# shark fishing



## bmatthews248 (Jun 9, 2012)

I want to try shark fishing, but i hate conventional reels and want to use a spinning reel, what size would be adequate. Also i have read that i should spool braid and mono but which on the bottom and top. Thanks for any help.


----------



## NoMoSurf (Oct 2, 2007)

I have caught little sharks on spinning reels as small a 40. ButI have also had "something" on an 80 size reel. It spooled the reel, smoked the drag, locked it up and stripped the main gear.. the "something" never sped up, never slowed down, and never turned.... it was like I hooked a bus...

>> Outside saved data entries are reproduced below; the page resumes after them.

(** * WiperMotorServo: the IBT-2 servo controller sketch

    A shallow embedding of [IBT_2_Servocontroller.ino] and the properties
    its specification states about it.

    Numeric model.
    - [double] values are exact rationals ([Q]) in the embedding of the
      sketch.  Statements about them use [==] ([Qeq]), or [=] where both
      sides are the same expression or a literal the sketch assigns;
      printed values are compared in lowest terms ([Qred]).  The
      properties that depend on rounding are stated on [Float.round],
      where every operation is rounded as IEEE 754 does.
    - [unsigned long] values are integers reduced modulo [2^32] where the
      sketch computes with them ([wrap32]); the signed [long]
      [previousMillis] is the two's complement reading ([to_long]).
    - the conversions the C++ compiler inserts ([double] to [long]/[int],
      integer to [double]) are written out.

    The interrupt handler [timeit] and the main [loop] are two transitions
    of one state machine; a run is a list of events.  A pass of [loop] is
    atomic with respect to [timeit]. *)

From Stdlib Require Import ZArith QArith Qabs Qpower Qround Qminmax Bool List
  Lia Lqa.
From Stdlib Require Floats.SpecFloat.
Import ListNotations.

Local Open Scope Z_scope.

(** ** Machine integers *)

Definition wrap32 (z : Z) : Z := z mod 2 ^ 32.

(** [unsigned long] to [long] on the AVR: two's complement. *)
Definition to_long (z : Z) : Z :=
  let u := wrap32 z in if u <? 2 ^ 31 then u else u - 2 ^ 32.

(** Conversion of a [double] to an integer type: the fraction is dropped
    (truncation toward zero). *)
Definition double_to_long (q : Q) : Z := Z.quot (Qnum q) (Z.pos (Qden q)).

(** [int] is narrower than [long]; the conversion drops the fraction in the
    same way. *)
Definition double_to_int (q : Q) : Z := double_to_long q.
(** X5.  The verbose flag changes nothing but what is printed after an
    exception of the validator: whether [cli] returns or raises does not
    depend on it, and when the arguments cannot be resolved or the
    validator accepts the document, the whole run, events and output, is
    the same with and without it. *)
Theorem verbose_only_adds_detail (env : Env) (xml xsd : string) :
  fst (cli env xml xsd true) = fst (cli env xml xsd false)
  /\ ((forall v,
          fst (resolve env xml xsd) = Ok v ->
          xmlschema_validate env (xml_file v) (schema_file v) = Ok tt) ->
      cli env xml xsd true = cli env xml xsd false).
Proof.
  rewrite !cli_of_resolve.
  destruct (resolve env xml xsd) as [[v|e] l]; cbn [fst];
    [|split; reflexivity].
  split.
  - unfold validate_and_report, call.
    destruct (xmlschema_validate env (xml_file v) (schema_file v)) as [[]|e].
    + cbn. destruct (xml_from_url v); reflexivity.
    + cbn. destruct (isinstance e XMLSchemaValidationError);
        [destruct (xml_from_url v); reflexivity|].
      destruct (isinstance e ParseError); [reflexivity|].
      destruct (isinstance e XMLSchemaException); reflexivity.
  - intros Hvalid. specialize (Hvalid v eq_refl).
    unfold validate_and_report, call. rewrite Hvalid. cbn.
    destruct (xml_from_url v); reflexivity.
Qed.

Lemma verbose_only_adds_detail_witness :
  cli Sample.env "http://example.com/SAMPLE.xml"
      "/data/schemas/SRA.sample.xsd" true
  = cli Sample.env "http://example.com/SAMPLE.xml"
        "/data/schemas/SRA.sample.xsd" false.
Proof.
  apply (proj2 (verbose_only_adds_detail Sample.env
                  "http://example.com/SAMPLE.xml"
                  "/data/schemas/SRA.sample.xsd")).
  intros v Hv. vm_compute in Hv. injection Hv as <-. reflexivity.
Defined.

(** X6.  The command is never silent when it returns: whenever the
    validator keeps to the exceptions [cli] expects, at least one line is
    printed, be it the error of a resolution, a report or a message about the
    validation. *)
Theorem command_prints_something
        (env : Env) (xml xsd : string) (verbose : bool) :
  raises_declared env ->
  existsb is_echo (snd (cli env xml xsd verbose)) = true
  /\ output env xml xsd verbose <> "".
Proof.
  intros Hdecl.
  assert (Hecho : existsb is_echo (snd (cli env xml xsd verbose)) = true).
  { rewrite cli_of_resolve.
    destruct (resolve env xml xsd) as [[v|e] l]; cbn [snd];
      rewrite existsb_app; apply Bool.orb_true_iff; right; [|reflexivity].
    unfold validate_and_report, call.
    destruct (xmlschema_validate env (xml_file v) (schema_file v))
      as [[]|e] eqn:Hv.
    - cbn. destruct (xml_from_url v); reflexivity.
    - specialize (Hdecl _ _ _ Hv). cbn.
      destruct (isinstance e XMLSchemaValidationError);
        [destruct (xml_from_url v); destruct verbose; reflexivity|].
      destruct (isinstance e ParseError); [destruct verbose; reflexivity|].
      cbn in Hdecl. rewrite Hdecl. destruct verbose; reflexivity. }
  split; [exact Hecho|]. now apply echo_stdout.
Qed.

Lemma command_prints_something_witness :
  raises_declared Sample.env
  /\ output Sample.env "ftp://ftp.example.org/pub/missing.xsd"
       "/data/schemas/SRA.sample.xsd" false <> "".
Proof.
  split; [exact sample_raises_declared|].
  apply (proj2 (command_prints_something Sample.env
                  "ftp://ftp.example.org/pub/missing.xsd"
                  "/data/schemas/SRA.sample.xsd" false
                  sample_raises_declared)).
Defined.

(** X7.  The second [try] block has no clause for an exception that is none
    of [XMLSchemaValidationError], [ParseError] and [XMLSchemaException]:
    when the validator raises one, it leaves [cli] as it is, nothing has
    been printed, and the exit code is 1. *)
Theorem undeclared_exception_escapes
        (env : Env) (xml xsd : string) (verbose : bool)
        (c u c2 u2 : string) (e : exn) :
  fst (xmlFromURL env xml "XML_FILE") = Ok (c, u) ->
  fst (xmlFromURL env xsd "SCHEMA_FILE") = Ok (c2, u2) ->
  xmlschema_validate env c (if Py.truthy c2 then c2 else xsd) = Raise e ->
  isinstance e XMLSchemaValidationError = false ->
  isinstance e ParseError = false ->
  isinstance e XMLSchemaException = false ->
  fst (cli env xml xsd verbose) = Raise e
  /\ output env xml xsd verbose = ""
  /\ exit_code env (Call xml xsd verbose) = 1.
Proof.
  intros H1 H2 Hv Ha Hb Hc. unfold exit_code.
  destruct (output_resolved env xml xsd verbose _ _ _ _ H1 H2)
    as (Hfst & Hout & _).
  rewrite Hfst, Hout.
  rewrite (validate_and_report_propagates env _ verbose e) by assumption.
  repeat split.
Qed.

Lemma undeclared_exception_escapes_witness :
  fst (cli Wild.env "/data/xml/SAMPLE.xml" "/data/schemas/SRA.sample.xsd" true)
  = Raise Wild.connection_reset
  /\ output Wild.env "/data/xml/SAMPLE.xml" "/data/schemas/SRA.sample.xsd" true
     = ""
  /\ exit_code Wild.env
       (Call "/data/xml/SAMPLE.xml" "/data/schemas/SRA.sample.xsd" true) = 1.
Proof.
  apply (undeclared_exception_escapes Wild.env
           "/data/xml/SAMPLE.xml" "/data/schemas/SRA.sample.xsd" true
           "/data/xml/SAMPLE.xml" "/data/xml/SAMPLE.xml"
           "/data/schemas/SRA.sample.xsd" "/data/schemas/SRA.sample.xsd"
           Wild.connection_reset
           eq_refl eq_refl eq_refl eq_refl eq_refl eq_refl).
Defined.

(* ===================================================================== *)
(** ** The resolver, path by path *)
(* ===================================================================== *)

(** X8.  An FTP error ([ftplib.Error]) at any step of the session becomes
    the failure [<error> (<url>)] with the advice to check the URL, and the
    session stops where the error occurred: a refused connection is not
    logged in to, a refused login asks for no file, and in none of the three
    cases is the connection closed. *)
Theorem ftp_error_at_each_step (env : Env) (url label : string) (e : exn) :
  let host := netloc (urlparse env url) in
  let cmd := "RETR " ++ path (urlparse env url) in
  scheme (urlparse env url) = "ftp" ->
  isinstance e ValueError = false ->
  isinstance e HTTPError = false ->
  isinstance e ftplib_Error = true ->
  (FTP env host = Raise e ->
   xmlFromURL env url label = (Raise (ftp_failure url e), [FtpOpen host]))
  /\ (FTP env host = Ok tt -> FTP_login env host = Raise e ->
      xmlFromURL env url label
      = (Raise (ftp_failure url e), [FtpOpen host; FtpLogin]))
  /\ (forall blocks,
         FTP env host = Ok tt -> FTP_login env host = Ok tt ->
         FTP_retrbinary env host cmd = (blocks, Some e) ->
         xmlFromURL env url label
         = (Raise (ftp_failure url e),
            [FtpOpen host; FtpLogin; FtpRetrbinary cmd])).
Proof.
  intros host cmd Hs Hv Hh Hf.
  unfold xmlFromURL, fetch, retrbinary, call. rewrite Hs.
  cbn -[String.append]. fold host. fold cmd.
  split; [|split].
  - intros Hopen. rewrite Hopen. cbn -[String.append].
    rewrite Hv, Hh, Hf. reflexivity.
  - intros Hopen Hlogin. rewrite Hopen, Hlogin. cbn -[String.append].
    rewrite Hv, Hh, Hf. reflexivity.
  - intros blocks Hopen Hlogin Hretr. rewrite Hopen, Hlogin, Hretr.
    cbn -[String.append]. rewrite Hv, Hh, Hf. reflexivity.
Qed.

Lemma ftp_error_at_each_step_witness :
  xmlFromURL Wild.env "ftp://ftp.busy.org/pub/a.xsd" "SCHEMA_FILE"
  = (Raise (Exception
              ("421 Too many connections. (ftp://ftp.busy.org/pub/a.xsd)" ++ nl
                 ++ "Make sure the URL is correct." ++ nl)),
     [FtpOpen "ftp.busy.org"])
  /\ xmlFromURL Wild.env "ftp://ftp.private.org/pub/a.xsd" "SCHEMA_FILE"
     = (Raise (Exception
                 ("530 Login incorrect. (ftp://ftp.private.org/pub/a.xsd)" ++ nl
                    ++ "Make sure the URL is correct." ++ nl)),
        [FtpOpen "ftp.private.org"; FtpLogin])
  /\ xmlFromURL Wild.env "ftp://ftp.example.org/pub/a.xsd" "SCHEMA_FILE"
     = (Raise (Exception
                 ("550 Failed to open file. (ftp://ftp.example.org/pub/a.xsd)"
                    ++ nl ++ "Make sure the URL is correct." ++ nl)),
        [FtpOpen "ftp.example.org"; FtpLogin; FtpRetrbinary "RETR /pub/a.xsd"]).
Proof.
  split; [|split].
  - apply (proj1 (ftp_error_at_each_step Wild.env
                    "ftp://ftp.busy.org/pub/a.xsd" "SCHEMA_FILE"
                    (Wild.error_temp "421 Too many connections.")
                    eq_refl eq_refl eq_refl eq_refl)).
    reflexivity.
  - apply (proj1 (proj2 (ftp_error_at_each_step Wild.env
                           "ftp://ftp.private.org/pub/a.xsd" "SCHEMA_FILE"
                           (Sample.error_perm "530 Login incorrect.")
                           eq_refl eq_refl eq_refl eq_refl)));
      reflexivity.
  - apply (proj2 (proj2 (ftp_error_at_each_step Wild.env
                           "ftp://ftp.example.org/pub/a.xsd" "SCHEMA_FILE"
                           (Sample.error_perm "550 Failed to open file.")
                           eq_refl eq_refl eq_refl eq_refl)) []);
      reflexivity.
Defined.

(** X9.  A successful FTP session is one connection to the host of the URL,
    one anonymous login, one [RETR] of the path of the URL and one close, in
    this order, and the resolver hands back the URL it was given. *)
Theorem ftp_session_in_order
        (env : Env) (url label : string) (blocks : list (list byte)) :
  let host := netloc (urlparse env url) in
  let cmd := "RETR " ++ path (urlparse env url) in
  scheme (urlparse env url) = "ftp" ->
  FTP env host = Ok tt ->
  FTP_login env host = Ok tt ->
  FTP_retrbinary env host cmd = (blocks, None) ->
  let run := xmlFromURL env url label in
  snd run = [FtpOpen host; FtpLogin; FtpRetrbinary cmd; FtpClose]
  /\ (exists content, fst run = Ok (content, url))
  /\ occurrences (FtpOpen host) (snd run) = 1
  /\ occurrences FtpLogin (snd run) = 1
  /\ occurrences (FtpRetrbinary cmd) (snd run) = 1
  /\ occurrences FtpClose (snd run) = 1.
Proof.
  intros host cmd Hs Hopen Hlogin Hretr run. subst run.
  rewrite (xmlFromURL_ftp_success env url label blocks Hs Hopen Hlogin Hretr).
  cbn [fst snd]. fold host. fold cmd.
  split; [reflexivity|]. split; [now exists ""|].
  unfold occurrences. cbn [filter event_eqb].
  rewrite !String.eqb_refl. repeat split.
Qed.

Lemma ftp_session_in_order_witness :
  snd (xmlFromURL Sample.env "ftp://ftp.example.org/pub/SRA.sample.xsd"
         "SCHEMA_FILE")
  = [FtpOpen "ftp.example.org"; FtpLogin;
     FtpRetrbinary "RETR /pub/SRA.sample.xsd"; FtpClose].
Proof.
  apply (proj1 (ftp_session_in_order Sample.env
                  "ftp://ftp.example.org/pub/SRA.sample.xsd" "SCHEMA_FILE"
                  [Sample.bytes "<xs:schema "; Sample.bytes "/>"]
                  eq_refl eq_refl eq_refl eq_refl)).
Defined.

(** X10.  An exception of the HTTP client that is neither a [ValueError] nor
    an [HTTPError] nor an FTP error (a failed connection, say) passes
    through the resolver untouched, without address or advice added, and the
    command prints its text as it is. *)
Theorem client_exception_passes_through
        (env : Env) (url label xsd : string) (verbose : bool) (e : exn) :
  (scheme (urlparse env url) =? "file") = false ->
  (scheme (urlparse env url) =? "ftp") = false ->
  requests_get env url = Raise e ->
  isinstance e ValueError = false ->
  isinstance e HTTPError = false ->
  isinstance e ftplib_Error = false ->
  xmlFromURL env url label = (Raise e, [HttpGet url])
  /\ output env url xsd verbose = exn_str e ++ nl.
Proof.
  intros Hfile Hftp Hget Hv Hh Hf.
  assert (Hrun : forall l, xmlFromURL env url l = (Raise e, [HttpGet url])).
  { intros l. unfold xmlFromURL, fetch, _process_http_reponse, call.
    rewrite Hfile, Hftp, Hget. cbn. rewrite Hv, Hh, Hf. reflexivity. }
  split; [apply Hrun|].
  apply output_document_failure. now rewrite Hrun.
Qed.

Lemma client_exception_passes_through_witness :
  output Sample.env "http://example.com/unreachable.xml"
         "/data/schemas/SRA.sample.xsd" false
  = "Failed to establish a new connection" ++ nl.
Proof.
  apply (proj2 (client_exception_passes_through Sample.env
                  "http://example.com/unreachable.xml" "XML_FILE"
                  "/data/schemas/SRA.sample.xsd" false Sample.ConnectionError
                  eq_refl eq_refl eq_refl eq_refl eq_refl eq_refl)).
Defined.
(** Modelled from the spec: "AllDownloaded(): queue empty and last pack fully
    read." *)
Definition AllDownloaded (q : resourcePackQueue) : bool :=
  match packsToDownload q with
  | [] =>
      match currentPack q with
      | Some p => resource.Len p <=? currentOffset q
      | None => true
      end
  | _ :: _ => false
  end.

Section Connection.

Context (P : Packages).

(** Modelled from the spec: "NextPack(): advance cursor to the next queued
    pack, reset current_offset to 0, return a pack data info message (UUID,
    version, total size, chunk size, chunk count, hash).  Returns
    end-of-queue sentinel when empty."  The chunk count is the size
    divided by the chunk size, rounded up. *)
Definition NextPack (q : resourcePackQueue)
  : option packet.Packet * resourcePackQueue :=
  match packsToDownload q with
  | [] => (None, q)
  | p :: rest =>
      (Some (packet.ResourcePackDataInfo (resource.UUID p)
               (resource.Version p) (resource.Len p) packChunkSize
               ((resource.Len p + packChunkSize - 1) / packChunkSize)
               (Checksum P p)),
       {| packs := packs q; packsToDownload := rest;
          currentPack := Some p; currentOffset := 0 |})
  end.

(** Modelled from the spec: [jwt.MarshalPublicKey] is not in [conn.go]. The
    spec has the x5u of the token as the "base64(DER SubjectPublicKeyInfo
    of server P-384 public key)". *)
Definition MarshalPublicKey (pub : ecdsa.PublicKey) : result string :=
  match MarshalPKIXPublicKey P pub with
  | Err e => Err e
  | Ok der => Ok (Base64.EncodeToString Base64.StdEncoding der)
  end.

(** [pk.ID()] *)
Definition ID (pk : packet.Packet) : Z :=
  match pk with
  | packet.Login _ _ => IDLogin P
  | packet.PlayStatus _ => IDPlayStatus P
  | packet.ServerToClientHandshake _ => IDServerToClientHandshake P
  | packet.ClientToServerHandshake => IDClientToServerHandshake P
  | packet.Disconnect _ => IDDisconnect P
  | packet.ResourcePacksInfo _ _ _ _ => IDResourcePacksInfo P
  | packet.ResourcePackStack _ _ _ => IDResourcePackStack P
  | packet.ResourcePackClientResponse _ _ => IDResourcePackClientResponse P
  | packet.ResourcePackDataInfo _ _ _ _ _ _ => IDResourcePackDataInfo P
  | packet.ResourcePackChunkData _ _ _ _ => IDResourcePackChunkData P
  | packet.ResourcePackChunkRequest _ _ => IDResourcePackChunkRequest P
  | packet.Unknown id _ => id
  end.
Lemma lrc_entry_shaped (line : jsstring) (e : LyricLine) :
  free_of 10 line -> lrc_entry line = Some e -> lrc_shaped e.
Proof.
  intros Hfree He. pose proof (lrc_entry_yields line) as Hy.
  rewrite He in Hy.
  destruct Hy
    as (k & m1 & m2 & s1 & s2 & h1 & h2 & rest & (Hd & _ & Hskip) & _ & Ht & Hw).
  split; [|split].
  - rewrite Ht. now apply lrc_time_whole.
  - rewrite Hw. apply trim_free_of, take_dot_free_of.
    rewrite <- (firstn_skipn k line), Hskip in Hfree.
    apply free_of_app in Hfree. destruct Hfree as [_ Hfree].
    apply free_of_app in Hfree. now destruct Hfree.
  - rewrite Hw. apply trim_idempotent.
Qed.

Lemma parseLRCFile_shaped (content : jsstring) :
  Forall lrc_shaped (parseLRCFile content).
Proof.
  rewrite parseLRCFile_lines. apply Forall_forall. intros e He.
  apply (Permutation_in _ (sort_perm by_time _)) in He.
  apply in_flat_map in He. destruct He as [line [Hline He]].
  destruct (lrc_entry line) as [e'|] eqn:E; cbn in He; [|contradiction].
  destruct He as [<-|[]].
  apply (lrc_entry_shaped line e'); [|exact E].
  pose proof (split_lines_free 10 content) as Hall.
  rewrite Forall_forall in Hall. now apply Hall.
Qed.

(** X4.  Every time the LRC parser produces is finite, at least zero
    and below 6040 seconds, the largest tag being 99:99.99: the minutes
    and seconds fields are not checked against 59. *)
Theorem parseLRCFile_time_range (content : jsstring) (e : LyricLine) :
  In e (parseLRCFile content) ->
  exists q, time e = Fin q /\ (0 <= q)%Q /\ (q < 6040)%Q.
Proof.
  intros He. pose proof (parseLRCFile_shaped content) as H.
  rewrite Forall_forall in H.
  destruct (H e He) as [(n & Hn & Ht) _].
  exists (Qred (n # 100)). split; [exact Ht|].
  now apply hundredths_range.
Qed.

Lemma parseLRCFile_time_range_witness :
  In {| time := Fin (12079 # 2); text := lit "z" |}
     (parseLRCFile (lit "[99:99.50]z"))
  /\ exists q, Fin (12079 # 2) = Fin q /\ (0 <= q)%Q /\ (q < 6040)%Q.
Proof.
  assert (H : In {| time := Fin (12079 # 2); text := lit "z" |}
                (parseLRCFile (lit "[99:99.50]z")))
    by (left; reflexivity).
  split; [exact H|].
  exact (parseLRCFile_time_range (lit "[99:99.50]z") _ H).
Defined.

Lemma lrc_shaped_editable (e : LyricLine) :
  lrc_shaped e -> free_of 124 (text e) -> editable e.
Proof.
  intros [(n & Hn & Ht) [Hlf Htrim]] Hpipe.
  split; [|now repeat split].
  exists (Qred (n # 100)). split; [exact Ht|].
  destruct (hundredths_range n Hn) as [H0 H1]. split; [exact H0|].
  assert (H2 : (6040 <= inject_Z (2 ^ 53))%Q)
    by (apply Qle_bool_iff; reflexivity).
  lra.
Qed.

Lemma map_rounded_whole (l : list LyricLine) :
  Forall (fun e => exists q, time e = Fin q /\ whole_hundredths q) l ->
  map rounded l = l.
Proof.
  induction 1 as [|e r (q & Ht & Hq) Hr IH]; [reflexivity|].
  cbn [map]. now rewrite (rounded_whole e q Ht Hq), IH.
Qed.

(** X5.  Lyrics read from an LRC file pass through the editor with
    their texts and their order: when none of the texts holds a [|],
    every entry is editable, and serializing the entries into the edit
    buffer and parsing the buffer gives as many entries, with the same
    texts in the same order, each time read back from the fields printed
    for it. *)
Theorem lrc_texts_survive_edit (content : jsstring) :
  Forall (fun e => free_of 124 (text e)) (parseLRCFile content) ->
  Forall editable (parseLRCFile content)
  /\ parseManual (editBuffer (Some (parseLRCFile content)))
     = map reread (parseLRCFile content)
  /\ length (parseManual (editBuffer (Some (parseLRCFile content))))
     = length (parseLRCFile content)
  /\ map text (parseManual (editBuffer (Some (parseLRCFile content))))
     = map text (parseLRCFile content).
Proof.
  intros Hpipe. pose proof (parseLRCFile_shaped content) as Hshape.
  assert (Hall : Forall editable (parseLRCFile content)).
  { rewrite Forall_forall in Hpipe, Hshape. apply Forall_forall.
    intros e He.
    apply lrc_shaped_editable; [now apply Hshape | now apply Hpipe]. }
  pose proof (Forall_impl serializable editable_serializable Hall) as Hser.
  split; [exact Hall|].
  rewrite (parse_serialized _ Hser), <- (map_reread_rounded _ Hser).
  split; [reflexivity|]. split; [apply length_map|].
  rewrite map_map. apply map_ext. reflexivity.
Qed.

Lemma lrc_texts_survive_edit_witness :
  Forall (fun e => free_of 124 (text e)) (parseLRCFile lrc_with_cr)
  /\ map text (parseManual (editBuffer (Some (parseLRCFile lrc_with_cr))))
     = [lit "a"; lit "c"].
Proof.
  assert (H : Forall (fun e => free_of 124 (text e))
                (parseLRCFile lrc_with_cr))
    by (repeat constructor).
  split; [exact H|].
  rewrite (proj2 (proj2 (proj2 (lrc_texts_survive_edit lrc_with_cr H)))).
  reflexivity.
Defined.

Lemma rounded_serializable (e : LyricLine) :
  editable e -> serializable (rounded e).
Proof.
  intros [[t [Ht [H0 H1]]] Htext]. split; [|exact Htext].
  exists (round_hundredths t). unfold rounded. rewrite Ht. cbn [time].
  split; [reflexivity|].
  destruct (round_hundredths_close t) as [Hlo Hhi].
  assert (Hbig : (inject_Z (2 ^ 53) + 1 <= inject_Z (2 ^ 53 + 1))%Q)
    by (apply Qle_bool_iff; reflexivity).
  split; [|lra].
  unfold round_hundredths. rewrite Qred_correct, (Qmake_Qdiv _ 100).
  change (inject_Z (Z.pos 100)) with 100%Q.
  assert (Hfl : (0 <= Qfloor (t * 100 + (1 # 2)))%Z).
  { rewrite <- (Qfloor_Z 0). apply Qfloor_resp_le.
    change (inject_Z 0) with 0%Q. lra. }
  rewrite Zle_Qle in Hfl. change (inject_Z 0) with 0%Q in Hfl.
  unfold Qdiv. change (/ 100)%Q with (1 # 100)%Q. lra.
Qed.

As for the braid/mono question. Many people put a little mono on a reel first so that the braid doesn't slip on the spool. I have seen braid cut through this bottom mono. I personally put a layer of athletic tape on the spool, and then fill it with braid. You will want a mono shock/abraision leader on top of the braid. This will help keep the sharks skin and the sandy bottom from wearing through your braid main line. Mono takes the abuse better. Then on the end of the mono, you will want your steel bite leader.


----------



## amarcafina (Aug 24, 2008)

Spinners, get the biggest , or lose all the line on a good one , you just never know what you hook to !


----------



## NoMoSurf (Oct 2, 2007)

amarcafina said:


> Spinners, get the biggest , or lose all the line on a good one , you just never know what you hook to !


^^^ What he said... ^^^

When that "something" smoked my reel... I wasn't upset about the reel, I was upset about the 300+ yards of new braid that I lost!


----------



## DAWGONIT (Jan 16, 2009)

Welcome to the forum!

Big hook, big bait, big fish, or in some cases, something you'll never see.

+1 on the mono backer and the right joining knot. Some use superglue too to keep the tag ends down &/or some tape as also mentioned above. One extra caution on leadering of your braid top shot, it cuts like a razor if you aren't careful. 

Catch 'em up!


----------